Le professeur Laurent Papazian, né à Bastia, et chef du service réanimation à l'hôpital Nord de Marseille, a répondu aux questions d'Henri Mariani sur le plateau de Corsica sera. Il se veut plutôt rassurant concernant la Corse.

Le professeur Papazian partage son expertise sur la question de l'épidémie de Covid19 avec notre journaliste.
Le professeur Papazian partage son expertise sur la question de l'épidémie de Covid19 avec notre journaliste. © ViaStella

Un inévitable troisième confinement ? 

"On doit faire face à de nouveaux variants, tels que le variant anglais, le variant brésilien et le sud-africain surtout... Mais il est vrai qu'on peut se donner encore quelques jours pour mesurer l'impact exact du changement d'heure de couvre-feu qui, en passant de 20h à 18h, a peut-être diminué l'étendue de l'épidémie. Pour autant, il y a de fortes probabilités qu'un troisième confinement arrive".

Laurent Papazian, chef du service de réanimation de l'hôpital Nord à Marseille.
Laurent Papazian, chef du service de réanimation de l'hôpital Nord à Marseille. © Viastella

La Corse et le virus

"Nous avons la chance d'être une île, ce qui est un atout dans la situation que l'on vit. Mais à condition bien entendu de contrôler correctement les flux.

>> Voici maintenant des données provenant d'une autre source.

(* ===== verification/HydraInv.v ===== *)
(** The invariants of the registry of open swamps ([Hydra.v]): the exclusion at a waiter, that
    somebody can always go on, and what holds while nothing is closed and no context is
    cancelled: one swamp for each name, and everybody comes to an end. *)
From S2P Require Import Prelude Steps Text Names Hydra.
#[local] Set Warnings "-register-all,-clear-no-such-hyp".

(** ** Who is at a waiter *)

Definition inside (p : pc) : option nat :=
  match p with
  | Looking w | Asking w _ | Awaiting w _ | Creating w | Storing w _ | StartingEvents w _ | StartingInfo w _ | Leaving w _ => Some w
  | _ => None
  end.
Definition at_waiter (p : pc) : option nat :=
  match p with
  | Entering w | Asleep w | Counting w _ | Tidying w _ | Deleting w _ => Some w
  | _ => inside p
  end.
Definition sleeps (p : pc) : option nat := match p with Asleep w => Some w | _ => None end.

Lemma inside_at p w : inside p = Some w -> at_waiter p = Some w.
Proof. by destruct p. Qed.
Lemma sleeps_at p w : sleeps p = Some w -> at_waiter p = Some w.
Proof. by destruct p. Qed.

Definition wake_pc (w : nat) (p : pc) : pc := match p with Asleep w' => if decide (w' = w) then Entering w else p | _ => p end.
Lemma wake_pc_spec w c : c_pc (wake w c) = wake_pc w (c_pc c).
Proof. unfold wake, wake_pc. destruct (c_pc c) eqn:E; try done. destruct (decide _); [done|exact E]. Qed.
Lemma wake_name w c : c_name (wake w c) = c_name c.
Proof. unfold wake. destruct (c_pc c); try done. by destruct (decide _). Qed.
Lemma inside_wake w p : inside (wake_pc w p) = inside p.
Proof. destruct p; try done. unfold wake_pc. by destruct (decide _). Qed.
Lemma at_wake w p : at_waiter (wake_pc w p) = at_waiter p.
Proof. destruct p; try done. unfold wake_pc. destruct (decide _); by subst. Qed.
Lemma sleeps_wake w p w' : sleeps (wake_pc w p) = Some w' -> sleeps p = Some w' /\ w' <> w.
Proof. destruct p; try done. unfold wake_pc. destruct (decide _); [done|]. by intros [= <-]. Qed.
(* ===== verification/Sdk.v ===== *)
(** The models of the Go SDK: [sdk/go/hydraidego/conversions.go], [conversions_mapbody.go] and
    the conversions of [hydraidego.go].

    Reflection is modelled on what it finds: a struct is the list of its exported fields, each with its
    name, the text of its [hydraide] tag and a value that carries its type.  Slices (but of bytes), maps and
    pointers go through [encoding/gob] or the msgpack library, the class [SdkCodec].  The
    registration of types with gob is left out, and a [time.Time] is its instant. *)
From Stdlib Require Import Floats.SpecFloat.
From S2P Require Import Prelude Steps Text Types Compressor Block FileSys Reader Contents Log Session.
From S2P Require Import Meta Chronicler Guard Treasure Beacon Canon Bucket Swamp Gateway Filters SwampInv SwampSteps.
#[local] Set Warnings "-register-all,-clear-no-such-hyp".

(** ** Values and models *)

(** [reflect.Kind] of a slice, a map or a pointer. *)
Inductive compound := SliceKind | MapKind | PtrKind.
#[export] Instance compound_eq_dec : EqDecision compound.
Proof. solve_decision. Defined.

(** A type of this kind: its identity, and whether it is a slice of [uint32]. *)
Record gtype := { g_Kind : compound; g_Uint32s : bool; g_Id : Z }.

Inductive gvalue : Type :=
| GString (s : bytes)
| GBool (b : bool)
| GInt (w : width) (z : Z)
| GUint (w : width) (z : Z)
| GFloat32 (f : spec_float)
| GFloat64 (f : spec_float)
| GBytes (s : option bytes)               (** [[]byte]; [None] is nil *)
| GTime (t : Z)                           (** [time.Time], in nanoseconds since 1970 *)
| GData (t : gtype) (v : option any)      (** a slice, map or pointer; [None] is nil *)
| GStruct                                 (** any other struct *)
| GOther.                                 (** complex numbers, channels, functions, arrays, interfaces *)

Record field := { fd_Name : bytes; fd_Tag : option bytes; fd_Value : gvalue }.
(** What a function gets as [any]. *)
Inductive gmodel := Pointer_to (fields : list field) | Other_model.

Definition put_value (v : gvalue) (f : field) : field :=
  {| fd_Name := fd_Name f; fd_Tag := fd_Tag f; fd_Value := v |}.

(** [reflect.Zero] of the type of a value. *)
Definition zero_like (v : gvalue) : gvalue :=
  match v with
  | GString _ => GString []
  | GBool _ => GBool false
  | GInt w _ => GInt w 0
  | GUint w _ => GUint w 0
  | GFloat32 _ => GFloat32 (S754_zero false)
  | GFloat64 _ => GFloat64 (S754_zero false)
  | GBytes _ => GBytes None
  | GTime _ => GTime zero_time
  | GData t _ => GData t None
  | GStruct => GStruct
  | GOther => GOther
  end.

Inductive EncodingFormat := EncodingGOB | EncodingMsgPack.

(** [encoding/gob] and the msgpack library on Go values.  A decoder gets the value it decodes
    into; a [map[string]any] is ranged over by the encoder, and decoded into raw messages. *)
Class SdkCodec := {
  gob_Encode : gvalue -> option bytes; gob_Decode : gvalue -> bytes -> option gvalue;
  msgpack_Marshal : gvalue -> option bytes; msgpack_Unmarshal : gvalue -> bytes -> option gvalue;
  msgpack_MarshalMap : gmap bytes gvalue -> option bytes;
  msgpack_UnmarshalMap : bytes -> option (gmap bytes bytes)
}.

(** The errors of the conversions. *)
Inductive model_error :=
| NotAPointerToStruct | MixedShapes | KeyEmpty | KeyNotFound
| NotATime (tag : bytes) | ZeroTime (tag : bytes) | NotAString (tag : bytes)
| UnsupportedType | EncodeFailed | DecodeFailed | NotUint32Slice.

Definition ebind {A B} (x : model_error + A) (f : A -> model_error + B) : model_error + B :=
  match x with inl e => inl e | inr a => f a end.
Notation "'let?' x := o 'in' k" := (ebind o (fun x => k))
  (at level 10, x strict pattern, o at level 100, k at level 200) : go_scope.

(** ** Tags *)

Definition tagKey : bytes := bs "key".
Definition tagValue : bytes := bs "value".
Definition tagOmitempty : bytes := bs "omitempty".
Definition tagDeletable : bytes := bs "deletable".
Definition tagCreatedAt : bytes := bs "createdAt".
Definition tagCreatedBy : bytes := bs "createdBy".
Definition tagUpdatedAt : bytes := bs "updatedAt".
Definition tagUpdatedBy : bytes := bs "updatedBy".
Definition tagExpireAt : bytes := bs "expireAt".
Definition tagSearchMeta : bytes := bs "searchMeta".
Definition reservedHydraideTagNames : list bytes :=
  [tagKey; tagValue; tagExpireAt; tagCreatedAt; tagCreatedBy; tagUpdatedAt; tagUpdatedBy].

Definition comma : byte := x2c.
(** [unicode.IsSpace] on ASCII, where tags are. *)
Definition is_space (b : byte) : bool := bool_decide (b ∈ [x09; x0a; x0b; x0c; x0d; x20]).
Fixpoint trim_left (s : bytes) : bytes :=
  match s with
  | b :: s' => if is_space b then trim_left s' else s
  | [] => []
  end.
Definition TrimSpace (s : bytes) : bytes := rev (trim_left (rev (trim_left s))).

Record mapBodyField := { mb_Name : bytes; mb_Index : nat; mb_OmitEmpty : bool }.
Inductive catalogShape := catalogShapeKeyOnly | catalogShapeSingleVal | catalogShapeMapBody.
#[export] Instance catalogShape_eq_dec : EqDecision catalogShape.
Proof. solve_decision. Defined.

Fixpoint inspect_fields (i : nat) (fields : list field) (hasValue : bool) (bodyFields : list mapBodyField)
    : bool * list mapBodyField :=
  match fields with
  | [] => (hasValue, bodyFields)
  | f :: fields =>
      match fd_Tag f with
      | None => inspect_fields (S i) fields hasValue bodyFields
      | Some raw =>
          let parts := split comma raw in
          let head := hd [] parts in
          if decide (head = []) then inspect_fields (S i) fields hasValue bodyFields else
          if decide (head = tagValue) then inspect_fields (S i) fields true bodyFields else
          if decide (head ∈ reservedHydraideTagNames) then inspect_fields (S i) fields hasValue bodyFields else
          inspect_fields (S i) fields hasValue (bodyFields ++
            [{| mb_Name := head; mb_Index := i;
                mb_OmitEmpty := existsb (fun p => bool_decide (TrimSpace p = tagOmitempty)) (tl parts) |}])
      end
  end.

Definition inspectCatalogModel (fields : list field) : model_error + (catalogShape * list mapBodyField) :=
  let '(hasValue, bodyFields) := inspect_fields O fields false [] in
  if hasValue && negb (bool_decide (bodyFields = [])) then inl MixedShapes else
  if hasValue then inr (catalogShapeSingleVal, []) else
  if decide (bodyFields <> []) then inr (catalogShapeMapBody, bodyFields) else inr (catalogShapeKeyOnly, []).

C'est désormais le cas. Et avec les mesures prises, il est aujourd'hui tout à fait possible de contenir l'épidémie, et de faire que la corse devienne un territoire où il ne reste plus que quelques cas isolés. C'est d'ailleurs en grande partie le cas actuellement, hormis en ce qui concerne quelques clusters."

La Corse a-t-elle besoin de plus de moyens pour prévenir une éventuelle flambée ? 

"Des mesures ont déjà été prises. Grâce à la mobilisation et à l'énergie des équipes de réanimation, et des autres, il y a une augmentation du capacitaire dans les hôpitaux de Bastia et Ajaccio.

Depuis le deuxième confinement, en novembre, la campagne de vaccination a enfin commencé en France. Pour autant, les risques d'un nouveau confinement subsistent.
Depuis le deuxième confinement, en novembre, la campagne de vaccination a enfin commencé en France. Pour autant, les risques d'un nouveau confinement subsistent. © Anne-Marie Leccia / FTV

On en arriverait presque à une certaine ironie, qui voudrait que l'on puisse envoyer des malades de Marseille ou Nice à Ajaccio pour être pris en charge, vu le surcroît d'activité des dans ces villes. Alors qu'en mars dernier, c'étaient les ajacciens qui partaient pour Marseille à bord du Tonnerre... Il n'y a donc pas lieu d'aller plus loin que ce qui est fait actuellement".